The City Council last spring approved a new program for city contracts that would set targets for businesses owned by women and minorities.
The program – known as Charlotte Business INClusion – replaced a 10-year-old program that had specific targets only for small businesses. It didn’t mention race or gender specifically.
But then-council members Patrick Cannon and James Mitchell pushed the city to adopt a more narrowly focused program, in part to help African-American and other minority firms have a better chance at receiving more public tax dollars. Cannon is now the mayor.
“We’re still trying to build the program,” said Nancy Rosado, who is overseeing the project for the city.
Rosado said the city has first targeted construction contractors and is now moving on to businesses that provide services.
“We still don’t have a large enough number of MBE (minority business enterprise) firms, specifically on the construction side of the house,” Rosado said.
She said the city is trying to register as many women- and minority-owned firms as possible, which will make it easier for the city to consider them for contracts.

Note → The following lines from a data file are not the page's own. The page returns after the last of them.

Lemma tail_of_run n published result optimized_path optimized_hash metadata :
  (n <= 6)%nat -> take n (pipeline true) = pipeline (publish (params leased)) ->
  triple (tracked n)
    (end_time ← lift time_now ;
     let start_time := created_at leased in
     final_report ←
       lift (save_final_report env
               [("process_id", VStr (default (_id leased) (process_id leased)));
                ("task_id", VStr (_id leased));
                ("url", VStr (url (params leased))); ("start_time", VInt start_time);
                ("end_time", VInt end_time);
                ("total_time", VInt (end_time - start_time));
                ("output_path",
                 VStr ("data/output/" +:+ default (_id leased) (process_id leased)));
                ("final_video", VStr optimized_path);
                ("final_hash", VStr optimized_hash);
                ("tiktok_published", VBool published);
                ("tiktok_result", result); ("metadata", metadata);
                ("download_url",
                 VStr ("/api/download/" +:+ default (_id leased) (process_id leased)))]) ;
     lift (log_completion (VDict final_report)) ;;
     insert_result (_id leased) ;;
     update_task_status (_id leased) "completed" 100 "Conversion terminée")%py
    (fun _ => completed_run) failing.
Proof.
  intros Hn Hall. cbv zeta. do 3 advance.
  eapply triple_bind
    with (R := fun _ w => tracked n w /\ _id leased ∈ results_collection w).
  - apply triple_modify. intros w Hw. split; [exact Hw|].
    cbn [results_collection]. apply elem_of_app. right. left.
  - intros _. apply triple_modify. intros w [(Hk & Hinv & Hret) Hres].
    split; [apply kept_update; exact Hk|]. split; [apply ended_update|].
    split; [exact Hres|]. cbn [fx]. rewrite <- Hall. split; assumption.
Qed.

Lemma handler_fails e :
  triple (failing e)
    (try_pass (lift (new_audit_logger (default (_id leased) (process_id leased))) ;;
               lift (on_audit_logger (Audit.log_error e))) ;;
     update_task_status (_id leased) "failed" 100 ("Erreur: " +:+ e))%py
    (fun _ => failed_run e) (fun _ _ => False).
Proof.
  intros w (Hk & Hinv).
  unfold try_pass, try_except, bind, lift, new_audit_logger, modify, on_audit_logger,
    update_task_status, ret, Audit.new, Audit.log_error, Audit.and_then,
    Audit.log_event, Audit._write_log.
  cbn.
  split; [split; [apply kept_update; exact Hk | exact Hinv]|].
  split; [apply ended_update|].
  eexists. split; [apply lookup_insert_eq|]. repeat split.
Qed.

(** What a run of [process_task] comes to, from a world in which the queue
    is [store] (the leased task apart) and the collaborators [inv0] have
    been called. *)
Lemma process_task_outcome :
  triple (tracked 0) (process_task env leased)
    (fun _ w => completed_run w \/ exists e, failed_run e w)
    (fun _ _ => False).
Proof.
  unfold process_task. cbv zeta.
  apply triple_try_except with (R := failing).
  - eapply triple_weaken with (Q := fun _ => completed_run) (E := failing);
      [| intros; left; assumption | intros; assumption].
    repeat advance.
    destruct (publish (params leased)) eqn:Hpub.
    + eapply triple_bind with (R := fun _ => tracked 6).
      * repeat advance. apply triple_ret.
      * intro_value. apply tail_of_run; [lia | rewrite Hpub; reflexivity].
    + eapply triple_bind with (R := fun _ => tracked 5).
      * apply triple_ret.
      * intro_value. apply tail_of_run; [lia | rewrite Hpub; reflexivity].
  - intros e.
    eapply triple_weaken with (Q := fun _ => failed_run e) (E := fun _ _ => False);
      [apply handler_fails | intros; right; eexists; eassumption | intros; assumption].
Qed.

End Task.


Lemma tracked_start env leased store results x :
  tracked env leased store (invoked x) 0
    {| tasks_collection := store; results_collection := results; fx := x |}.
Proof.
  split; [apply kept_refl|]. cbn. split; [symmetry; apply app_nil_r | constructor].
Qed.


(** A turn of the loop that leases a task ends with no task in hand. *)
Lemma run_iteration_outcome env wpid self w leased store' :
  find_one_and_update (clock (fx w)) wpid (tasks_collection w) = (Some leased, store') ->
  let w' := snd (run_iteration env wpid self w) in
  fst (run_iteration env wpid self w)
    = {| running := running self; current_task := None |}
  /\ (completed_run env leased store' (invoked (fx w)) w'
      \/ exists e, failed_run env leased store' (invoked (fx w)) e w').
Proof.
  intros Hlease. unfold run_iteration. rewrite Hlease.
  pose proof (process_task_outcome env leased store' (invoked (fx w)) _
                (tracked_start env leased store' (results_collection w) (fx w))) as H.
  destruct (process_task env leased _) as [[e|[]] w2]; [destruct H|].
  split; [reflexivity | exact H].
Qed.


(** A store with tasks B and A pending, and an idle worker. *)
Definition two_pending : world :=
  {| tasks_collection := [LeaseProofs.task_B; LeaseProofs.task_A];
     results_collection := []; fx := quiet_effects |}.

Definition idle : Worker := {| running := true; current_task := None |}.


(** With a downloader that leaves regular files, the run never gets past
    the acquisition record: [save_file_info] raises on it, the analyzer is
    not called, and the task fails with that error. *)
Lemma regular_files_fail_at_the_acquisition_record :
  let w' := snd (run_iteration regular_files 7 idle two_pending) in
  invoked (fx w') = [acquisition]
  /\ (message <$> find_task "task_A" (tasks_collection w'))
     = Some "Erreur: dictionary changed size during iteration"
  /\ (Artifacts.artifacts ∘ Artifacts.manifest_of <$> artifact_manager (fx w'))
     = Some [].
Proof. repeat split; vm_compute; reflexivity. Qed.

(** A downloader that raises fails the task at the first stage, whatever
    is on disk: no other collaborator is called, the audit document has
    status error and the task carries the message. *)
Lemma download_failure_fails_the_task :
  let w' := snd (run_iteration download_fails 7 idle two_pending) in
  invoked (fx w') = [acquisition]
  /\ (message <$> find_task "task_A" (tasks_collection w'))
     = Some "Erreur: Video unavailable"
  /\ (status <$> find_task "task_A" (tasks_collection w')) = Some "failed"
  /\ (Audit.d_status <$> audit_files (fx w') !! "task_A") = Some "error"
  /\ (Audit.d_error <$> audit_files (fx w') !! "task_A")
     = Some (Some "Video unavailable").
Proof. repeat split; vm_compute; reflexivity. Qed.

End WorkerProofs.

Module AuditProofs.
Import Py Runtime Os Pipeline Worker PipelineProofs WorkerProofs.

(** Through one logger, an event is added after those the logger holds,
    whether the rendering of [audit.log] then raises or not. *)
Lemma log_event_appends event_type details self fs :
  Audit.persisted_events (Audit.process_id self)
    (snd (snd (Audit.log_event event_type details self fs)))
  = Audit.d_events (Audit.logs0 self)
    ++ [{| Audit.e_type := event_type; Audit.e_details := details |}].
Proof.
  unfold Audit.persisted_events, Audit.log_event, Audit._write_log. cbn.
  rewrite lookup_insert_eq. reflexivity.
Qed.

In addition, large firms can use registered businesses as subcontractors to help them meet city requirements.
Charlotte had a program that specifically targeted minority-owned firms for 20 years, starting in 1981. But the city disbanded the program in 2003 under threat of litigation as to whether the program was fair.
Council members hired two consultants recently to see whether the program should return.
The first consultant said disparities remained between white-owned businesses and minority-owned firms. But the consultant recommended against creating a new program in an attempt to fix the disparity.
Council members then hired a second consultant, who recommended that the city create a new program.